What you will do – Find the number of lines below in which the word "split" appears, and write that number only.

Input material –
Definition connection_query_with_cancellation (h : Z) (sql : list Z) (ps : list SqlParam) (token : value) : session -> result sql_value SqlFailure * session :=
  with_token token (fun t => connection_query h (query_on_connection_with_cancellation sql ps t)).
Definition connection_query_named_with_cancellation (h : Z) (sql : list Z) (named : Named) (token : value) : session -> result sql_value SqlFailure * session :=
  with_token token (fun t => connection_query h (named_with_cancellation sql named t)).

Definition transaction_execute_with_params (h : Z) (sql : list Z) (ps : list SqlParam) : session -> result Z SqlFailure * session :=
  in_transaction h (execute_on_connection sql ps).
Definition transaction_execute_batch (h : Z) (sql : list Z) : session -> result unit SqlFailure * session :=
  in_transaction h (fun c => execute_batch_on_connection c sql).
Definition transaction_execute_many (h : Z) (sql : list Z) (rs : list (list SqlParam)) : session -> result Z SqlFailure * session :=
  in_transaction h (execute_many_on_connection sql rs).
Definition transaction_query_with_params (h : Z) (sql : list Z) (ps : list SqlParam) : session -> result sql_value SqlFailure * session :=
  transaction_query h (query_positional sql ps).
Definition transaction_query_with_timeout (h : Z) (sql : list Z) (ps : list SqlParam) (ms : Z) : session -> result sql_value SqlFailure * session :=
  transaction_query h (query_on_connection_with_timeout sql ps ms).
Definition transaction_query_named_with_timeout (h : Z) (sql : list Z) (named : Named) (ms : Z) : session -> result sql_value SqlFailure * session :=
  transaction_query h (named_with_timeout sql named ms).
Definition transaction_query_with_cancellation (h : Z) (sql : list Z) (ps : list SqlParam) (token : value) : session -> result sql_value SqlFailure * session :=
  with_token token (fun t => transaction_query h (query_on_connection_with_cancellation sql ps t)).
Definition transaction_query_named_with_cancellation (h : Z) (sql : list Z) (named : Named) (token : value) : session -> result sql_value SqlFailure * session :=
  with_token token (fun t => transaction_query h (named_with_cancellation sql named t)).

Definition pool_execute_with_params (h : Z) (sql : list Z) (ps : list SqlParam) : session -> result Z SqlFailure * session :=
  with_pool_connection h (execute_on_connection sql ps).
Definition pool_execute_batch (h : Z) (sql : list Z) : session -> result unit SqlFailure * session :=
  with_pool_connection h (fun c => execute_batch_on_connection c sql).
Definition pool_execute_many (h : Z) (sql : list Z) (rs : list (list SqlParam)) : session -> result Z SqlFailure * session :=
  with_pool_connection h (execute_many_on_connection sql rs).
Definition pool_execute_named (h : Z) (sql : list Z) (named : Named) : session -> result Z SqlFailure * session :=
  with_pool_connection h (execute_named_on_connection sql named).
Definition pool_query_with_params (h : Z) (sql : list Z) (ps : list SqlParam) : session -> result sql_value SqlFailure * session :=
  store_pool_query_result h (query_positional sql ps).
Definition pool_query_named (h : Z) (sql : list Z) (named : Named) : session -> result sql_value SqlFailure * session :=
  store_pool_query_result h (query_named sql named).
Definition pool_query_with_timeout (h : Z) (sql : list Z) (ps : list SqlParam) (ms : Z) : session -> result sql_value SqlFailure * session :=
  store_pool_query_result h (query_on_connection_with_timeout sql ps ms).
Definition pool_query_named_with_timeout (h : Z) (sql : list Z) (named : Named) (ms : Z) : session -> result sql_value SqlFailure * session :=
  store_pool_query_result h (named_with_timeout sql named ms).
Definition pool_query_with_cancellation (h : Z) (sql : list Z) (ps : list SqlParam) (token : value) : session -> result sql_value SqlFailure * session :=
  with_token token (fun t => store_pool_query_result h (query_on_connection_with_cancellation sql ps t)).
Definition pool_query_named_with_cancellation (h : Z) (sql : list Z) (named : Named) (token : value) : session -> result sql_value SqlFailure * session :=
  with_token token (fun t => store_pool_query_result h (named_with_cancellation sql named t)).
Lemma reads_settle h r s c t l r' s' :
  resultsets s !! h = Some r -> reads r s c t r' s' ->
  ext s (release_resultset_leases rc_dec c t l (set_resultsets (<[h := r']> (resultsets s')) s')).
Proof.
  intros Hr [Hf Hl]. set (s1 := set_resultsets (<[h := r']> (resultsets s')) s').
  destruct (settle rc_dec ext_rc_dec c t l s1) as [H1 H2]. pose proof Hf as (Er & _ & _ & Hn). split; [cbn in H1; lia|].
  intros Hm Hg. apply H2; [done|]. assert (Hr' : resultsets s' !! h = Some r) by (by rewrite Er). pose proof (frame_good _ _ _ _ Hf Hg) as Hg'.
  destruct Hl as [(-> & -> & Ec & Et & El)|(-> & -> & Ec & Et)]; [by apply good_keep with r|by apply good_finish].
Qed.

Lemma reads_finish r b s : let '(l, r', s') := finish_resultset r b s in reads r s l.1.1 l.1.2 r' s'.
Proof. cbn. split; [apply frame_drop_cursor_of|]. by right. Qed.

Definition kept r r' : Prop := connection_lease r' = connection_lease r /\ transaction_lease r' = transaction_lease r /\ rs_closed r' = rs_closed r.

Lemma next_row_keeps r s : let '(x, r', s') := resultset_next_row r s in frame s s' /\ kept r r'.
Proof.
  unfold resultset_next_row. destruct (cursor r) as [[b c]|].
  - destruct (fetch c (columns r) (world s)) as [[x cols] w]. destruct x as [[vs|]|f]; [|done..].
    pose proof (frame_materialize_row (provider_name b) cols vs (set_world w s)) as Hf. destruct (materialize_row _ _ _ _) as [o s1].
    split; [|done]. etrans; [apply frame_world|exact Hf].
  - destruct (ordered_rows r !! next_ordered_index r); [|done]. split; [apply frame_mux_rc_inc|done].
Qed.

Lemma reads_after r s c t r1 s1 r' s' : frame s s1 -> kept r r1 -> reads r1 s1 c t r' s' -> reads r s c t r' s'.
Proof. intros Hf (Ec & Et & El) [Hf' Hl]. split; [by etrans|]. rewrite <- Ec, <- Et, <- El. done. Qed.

Problem solution – 5